Dans La Joie ennemie publié chez Stock, Kaouther Adimi mêle mémoire intime, histoire de l’Algérie et celle de l’artiste peintre Baya et raconte le passé qui s’impose, dans l’obscurité et le silence d’une nuit au musée. Entre la lumière des œuvres et de la vie qui s’écoule malgré tout, et l’ombre des violences, elle reconstruit ce qui a été enfoui : ce qui se tait, ce qui se crie, ce que l’on transmet. L’écrivaine porte un regard puissant, mélancolique et porteur d’espérance sur des trajectoires, la sienne propre et celle d’une grande artiste algérienne, Baya, dans les méandres des phases sombres de l’histoire.

Kaouther Adimi en un clin d’œil

Née à Alger en 1986, Kaouther Adimi vit aujourd’hui à Paris.

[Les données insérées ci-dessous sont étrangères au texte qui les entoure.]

Lemma submit_leaves_spinner_witness :
  let x := handleSubmit None 0 edit_ani demo_school in
  rtc (kstep None 0) (handleSubmit None 0 edit_ani demo_school) (handleSort "nama" x.1, x.2) ∧
  render (Some admin_user) (handleSort "nama" x.1) = Spinner (error (handleSort "nama" x.1)).
Proof.
  cbv zeta. assert (Hrun : rtc (kstep None 0) (handleSubmit None 0 edit_ani demo_school)
    (handleSort "nama" (handleSubmit None 0 edit_ani demo_school).1, (handleSubmit None 0 edit_ani demo_school).2)).
  { apply rtc_once. rewrite (surjective_pairing (handleSubmit _ _ _ _)) at 1. apply ks_sort. }
  split; [exact Hrun|].
  assert (Hr : resolved (fst (call (submit_request None 0 edit_ani) demo_school)) =
                 Some (fst (serve (submit_request None 0 edit_ani) demo_school))) by (vm_compute; reflexivity).
  exact (submit_leaves_spinner None 0 (Some admin_user) edit_ani demo_school _ _ Hr eq_refl Hrun).
Defined.

Lemma delete_in_sync_witness :
  siswaList (handleDelete None 0 (json_int 1) true listed demo_school).1 =
  JsonArr (siswa_rows (handleDelete None 0 (json_int 1) true listed demo_school).2).
Proof. apply (delete_in_sync None 0 listed demo_school 1 true); [reflexivity|unfold int_max; lia]. Defined.

Lemma parent_student_list_witness :
  siswaList (fetchData None 0 (Some (parent_user (Some (json_int 1)))) init demo_school).1 =
    JsonArr (map (λ q, SiswaController.siswa_view demo_school q.1)
                 (List.filter (λ q, bool_decide (Some 1 = Some (s_ortu_id q.2))) (tbl_list (st_siswa demo_school)))) ∧
  siswaList (fetchData None 0 (Some (parent_user None)) init demo_school).1 = JsonArr (siswa_rows demo_school).
Proof.
  split.
  - apply (proj1 (parent_student_list None 0 (parent_user (Some (json_int 1))) init demo_school eq_refl) 1);
      [unfold int_max; lia|reflexivity].
  - apply (proj2 (parent_student_list None 0 (parent_user None) init demo_school eq_refl)). by left.
Defined.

Autrice de L’Envers des autres, Des pierres dans ma poche, Nos richesses (Prix Renaudot des lycéens) et Les Petits de décembre, parus chez Actes Sud et au Seuil, elle explore les liens entre mémoire, histoire et identité. Cet automne, elle signe chez Stock, dans la collection Ma nuit au musée, La Joie ennemie, une méditation sensible sur l’art, la mémoire et la possibilité de la joie dans des vies marquées par le silence et les blessures du passé.

Pourquoi on aime La Joie ennemie

Une nuit au musée pour revisiter la mémoire

Dans La Joie ennemie, Kaouther Adimi passe la nuit à l’Institut du monde arabe, au cœur de l’exposition consacrée à la peintre algérienne Baya. C’est le point de départ d’un texte hybride, à la frontière du récit intime et de la méditation sur l’art. La romancière mêle ses souvenirs d’enfance en Algérie — marqués par la décennie noire — à la lumière des toiles de Baya, figure d’émancipation et de création. Entre les murs du musée, dans ce dialogue imaginaire entre deux femmes et deux époques, se rejoue la question du silence, de la transmission et émerge la possibilité de la joie, qui succède à la peur.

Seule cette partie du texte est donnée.